Records from a data collection
(* ===== verification/Stream.v ===== *)
(** * Streams ([internal/stream/stream.go])

    A stream is an object on the heap, shared between the engine's map and the
    calls that have looked it up: [ConsumeStream] finds it under the engine's
    lock and consumes it under the stream's own lock, and [RecordChange] visits
    the streams one after the other, each under its own lock.  The transition
    system interleaves these pieces. *)

From S2P Require Import Prelude GoStrings GoTime Registry.

(** ** Data *)

Definition ChangeType : Type := string.
Definition ChangeInsert : ChangeType := "INSERT".

Record ChangeRecord := mkChange {
  Action : ChangeType;
  IsUpdate : bool;
  RowID : string;
  Data : row;
  Timestamp : Z;
}.

Record Stream := mkStream {
  Name : string;
  DatabaseName : string;
  SchemaName : string;
  TableName : string;
  Type_ : string;
  Stale : bool;
  StaleAfter : Z;
  Offset : nat;
  CreatedAt : Z;
  changes : list ChangeRecord;
}.

Record StreamInfo := mkInfo {
  i_Name : string;
  i_DatabaseName : string;
  i_SchemaName : string;
  i_TableName : string;
  i_Type : string;
  i_Stale : bool;
  i_CreatedAt : Z;
}.

(** A pointer is an index into the heap. *)
Record Engine := mkEngine {
  heap : list Stream;
  streams : gmap string nat;
}.

Definition set_changes (cs : list ChangeRecord) (s : Stream) : Stream :=
  mkStream (Name s) (DatabaseName s) (SchemaName s) (TableName s) (Type_ s) (Stale s)
    (StaleAfter s) (Offset s) (CreatedAt s) cs.
Definition set_Offset (o : nat) (s : Stream) : Stream :=
  mkStream (Name s) (DatabaseName s) (SchemaName s) (TableName s) (Type_ s) (Stale s)
    (StaleAfter s) o (CreatedAt s) (changes s).

(** Writing through a pointer. *)
Definition store (p : nat) (s : Stream) (e : Engine) : Engine :=
  mkEngine (<[p := s]> (heap e)) (streams e).

(** ** Operations *)

Definition NewEngine : Engine := mkEngine [] ∅.

Definition Reset : GoM Engine unit := modify (λ e, mkEngine (heap e) ∅).

Definition streamKey (db schema name : string) : string := ToLower (dotted db schema name).
Definition tableKey (db schema table : string) : string := ToLower (dotted db schema table).

Definition CreateStream (now : Z) (db schema name tableName streamType : string)
    : GoM Engine unit :=
  let key := streamKey db schema name in
  let streamType := if decide (streamType = "") then "STANDARD" else streamType in
  let streamType := ToUpper streamType in
  if negb (bool_decide (streamType = "STANDARD")) && negb (bool_decide (streamType = "APPEND_ONLY"))
  then fail ("stream: unsupported type " +:+ Quote streamType)
  else
    let! e := get in
    match streams e !! key with
    | Some _ => fail ("stream: " +:+ Quote name +:+ " already exists")
    | None =>
        put (mkEngine
               (heap e ++ [mkStream name db schema tableName streamType false
                             (now + 14 * 24 * Hour)%Z 0 now []])
               (<[key := length (heap e)]> (streams e)))
    end.

Definition DropStream (db schema name : string) : GoM Engine unit :=
  let key := streamKey db schema name in
  let! e := get in
  match streams e !! key with
  | None => fail ("stream: " +:+ Quote name +:+ " does not exist")
  | Some _ => put (mkEngine (heap e) (delete key (streams e)))
  end.

(** The lookup that [GetStream] and the first phase of [ConsumeStream] and
    [HasData] perform. *)
Definition lookup_stream (db schema name : string) : GoM Engine nat :=
  let! e := get in
  match streams e !! streamKey db schema name with
  | None => fail ("stream: " +:+ Quote name +:+ " does not exist")
  | Some p => ret p
  end.

Definition GetStream (db schema name : string) : GoM Engine Stream :=
  let! p := lookup_stream db schema name in
  let! e := get in
  match heap e !! p with Some s => ret s | None => fail "nil pointer dereference" end.

(** Does the loop of [RecordChange] append a change of table [tKey] to [s]? *)
Definition captures (tKey : string) (change : ChangeRecord) (s : Stream) : bool :=
  bool_decide (tableKey (DatabaseName s) (SchemaName s) (TableName s) = tKey)
  && negb (bool_decide (Type_ s = "APPEND_ONLY") && negb (bool_decide (Action change = ChangeInsert))).

(** One turn of the loop: the stream at [p] is visited. *)
Definition record_visit (tKey : string) (change : ChangeRecord) (p : nat) : GoM Engine unit :=
  let! e := get in
  match heap e !! p with
  | None => fail "nil pointer dereference"
  | Some s =>
      if captures tKey change s then put (store p (set_changes (changes s ++ [change]) s) e)
      else ret tt
  end.

Definition stamp (now : Z) (c : ChangeRecord) : ChangeRecord :=
  if IsZero (Timestamp c)
  then mkChange (Action c) (IsUpdate c) (RowID c) (Data c) now else c.

Definition RecordChange `{MapRange} (now : Z) (db schema tableName : string)
    (change : ChangeRecord) : GoM Engine unit :=
  let tKey := tableKey db schema tableName in
  let change := stamp now change in
  let! e := get in
  for_each (record_visit tKey change) (map_range 0 (streams e)).*2.

(** The second phase of [ConsumeStream]. *)
Definition consume (p : nat) : GoM Engine (list ChangeRecord) :=
  let! e := get in
  match heap e !! p with
  | None => fail "nil pointer dereference"
  | Some s =>
      if decide (length (changes s) ≤ Offset s) then ret []
      else
        put (store p (set_Offset (length (changes s)) s) e) ;;;
        ret (drop (Offset s) (changes s))
  end.

Definition ConsumeStream (db schema name : string) : GoM Engine (list ChangeRecord) :=
  let! p := lookup_stream db schema name in consume p.

Definition HasData (e : Engine) (db schema name : string) : bool :=
  match streams e !! streamKey db schema name with
  | None => false
  | Some p =>
      match heap e !! p with
      | Some s => bool_decide (Offset s < length (changes s))
      | None => false
      end
  end.

Definition info (s : Stream) : StreamInfo :=
  mkInfo (Name s) (DatabaseName s) (SchemaName s) (TableName s) (Type_ s) (Stale s) (CreatedAt s).

Definition ShowStreams `{MapRange} (e : Engine) (db schema : string) : list StreamInfo :=
  let dbLower := ToLower db in
  let schemaLower := ToLower schema in
  '(_, p) ← map_range 0 (streams e);
  s ← option_list (heap e !! p);
  if bool_decide (ToLower (DatabaseName s) = dbLower)
     && bool_decide (ToLower (SchemaName s) = schemaLower)
  then [info s] else [].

## ACTIVITY
For this exercise, output the records in full, exactly.

## ANSWER FOR THIS EXERCISE
(* ===== verification/Stream.v ===== *)
(** * Streams ([internal/stream/stream.go])

    A stream is an object on the heap, shared between the engine's map and the
    calls that have looked it up: [ConsumeStream] finds it under the engine's
    lock and consumes it under the stream's own lock, and [RecordChange] visits
    the streams one after the other, each under its own lock.  The transition
    system interleaves these pieces. *)

From S2P Require Import Prelude GoStrings GoTime Registry.

(** ** Data *)

Definition ChangeType : Type := string.
Definition ChangeInsert : ChangeType := "INSERT".

Record ChangeRecord := mkChange {
  Action : ChangeType;
  IsUpdate : bool;
  RowID : string;
  Data : row;
  Timestamp : Z;
}.

Record Stream := mkStream {
  Name : string;
  DatabaseName : string;
  SchemaName : string;
  TableName : string;
  Type_ : string;
  Stale : bool;
  StaleAfter : Z;
  Offset : nat;
  CreatedAt : Z;
  changes : list ChangeRecord;
}.

Record StreamInfo := mkInfo {
  i_Name : string;
  i_DatabaseName : string;
  i_SchemaName : string;
  i_TableName : string;
  i_Type : string;
  i_Stale : bool;
  i_CreatedAt : Z;
}.

(** A pointer is an index into the heap. *)
Record Engine := mkEngine {
  heap : list Stream;
  streams : gmap string nat;
}.

Definition set_changes (cs : list ChangeRecord) (s : Stream) : Stream :=
  mkStream (Name s) (DatabaseName s) (SchemaName s) (TableName s) (Type_ s) (Stale s)
    (StaleAfter s) (Offset s) (CreatedAt s) cs.
Definition set_Offset (o : nat) (s : Stream) : Stream :=
  mkStream (Name s) (DatabaseName s) (SchemaName s) (TableName s) (Type_ s) (Stale s)
    (StaleAfter s) o (CreatedAt s) (changes s).

(** Writing through a pointer. *)
Definition store (p : nat) (s : Stream) (e : Engine) : Engine :=
  mkEngine (<[p := s]> (heap e)) (streams e).

(** ** Operations *)

Definition NewEngine : Engine := mkEngine [] ∅.

Definition Reset : GoM Engine unit := modify (λ e, mkEngine (heap e) ∅).

Definition streamKey (db schema name : string) : string := ToLower (dotted db schema name).
Definition tableKey (db schema table : string) : string := ToLower (dotted db schema table).

Definition CreateStream (now : Z) (db schema name tableName streamType : string)
    : GoM Engine unit :=
  let key := streamKey db schema name in
  let streamType := if decide (streamType = "") then "STANDARD" else streamType in
  let streamType := ToUpper streamType in
  if negb (bool_decide (streamType = "STANDARD")) && negb (bool_decide (streamType = "APPEND_ONLY"))
  then fail ("stream: unsupported type " +:+ Quote streamType)
  else
    let! e := get in
    match streams e !! key with
    | Some _ => fail ("stream: " +:+ Quote name +:+ " already exists")
    | None =>
        put (mkEngine
               (heap e ++ [mkStream name db schema tableName streamType false
                             (now + 14 * 24 * Hour)%Z 0 now []])
               (<[key := length (heap e)]> (streams e)))
    end.

Definition DropStream (db schema name : string) : GoM Engine unit :=
  let key := streamKey db schema name in
  let! e := get in
  match streams e !! key with
  | None => fail ("stream: " +:+ Quote name +:+ " does not exist")
  | Some _ => put (mkEngine (heap e) (delete key (streams e)))
  end.

(** The lookup that [GetStream] and the first phase of [ConsumeStream] and
    [HasData] perform. *)
Definition lookup_stream (db schema name : string) : GoM Engine nat :=
  let! e := get in
  match streams e !! streamKey db schema name with
  | None => fail ("stream: " +:+ Quote name +:+ " does not exist")
  | Some p => ret p
  end.

Definition GetStream (db schema name : string) : GoM Engine Stream :=
  let! p := lookup_stream db schema name in
  let! e := get in
  match heap e !! p with Some s => ret s | None => fail "nil pointer dereference" end.

(** Does the loop of [RecordChange] append a change of table [tKey] to [s]? *)
Definition captures (tKey : string) (change : ChangeRecord) (s : Stream) : bool :=
  bool_decide (tableKey (DatabaseName s) (SchemaName s) (TableName s) = tKey)
  && negb (bool_decide (Type_ s = "APPEND_ONLY") && negb (bool_decide (Action change = ChangeInsert))).

(** One turn of the loop: the stream at [p] is visited. *)
Definition record_visit (tKey : string) (change : ChangeRecord) (p : nat) : GoM Engine unit :=
  let! e := get in
  match heap e !! p with
  | None => fail "nil pointer dereference"
  | Some s =>
      if captures tKey change s then put (store p (set_changes (changes s ++ [change]) s) e)
      else ret tt
  end.

Definition stamp (now : Z) (c : ChangeRecord) : ChangeRecord :=
  if IsZero (Timestamp c)
  then mkChange (Action c) (IsUpdate c) (RowID c) (Data c) now else c.

Definition RecordChange `{MapRange} (now : Z) (db schema tableName : string)
    (change : ChangeRecord) : GoM Engine unit :=
  let tKey := tableKey db schema tableName in
  let change := stamp now change in
  let! e := get in
  for_each (record_visit tKey change) (map_range 0 (streams e)).*2.

(** The second phase of [ConsumeStream]. *)
Definition consume (p : nat) : GoM Engine (list ChangeRecord) :=
  let! e := get in
  match heap e !! p with
  | None => fail "nil pointer dereference"
  | Some s =>
      if decide (length (changes s) ≤ Offset s) then ret []
      else
        put (store p (set_Offset (length (changes s)) s) e) ;;;
        ret (drop (Offset s) (changes s))
  end.

Definition ConsumeStream (db schema name : string) : GoM Engine (list ChangeRecord) :=
  let! p := lookup_stream db schema name in consume p.

Definition HasData (e : Engine) (db schema name : string) : bool :=
  match streams e !! streamKey db schema name with
  | None => false
  | Some p =>
      match heap e !! p with
      | Some s => bool_decide (Offset s < length (changes s))
      | None => false
      end
  end.

Definition info (s : Stream) : StreamInfo :=
  mkInfo (Name s) (DatabaseName s) (SchemaName s) (TableName s) (Type_ s) (Stale s) (CreatedAt s).

Definition ShowStreams `{MapRange} (e : Engine) (db schema : string) : list StreamInfo :=
  let dbLower := ToLower db in
  let schemaLower := ToLower schema in
  '(_, p) ← map_range 0 (streams e);
  s ← option_list (heap e !! p);
  if bool_decide (ToLower (DatabaseName s) = dbLower)
     && bool_decide (ToLower (SchemaName s) = schemaLower)
  then [info s] else [].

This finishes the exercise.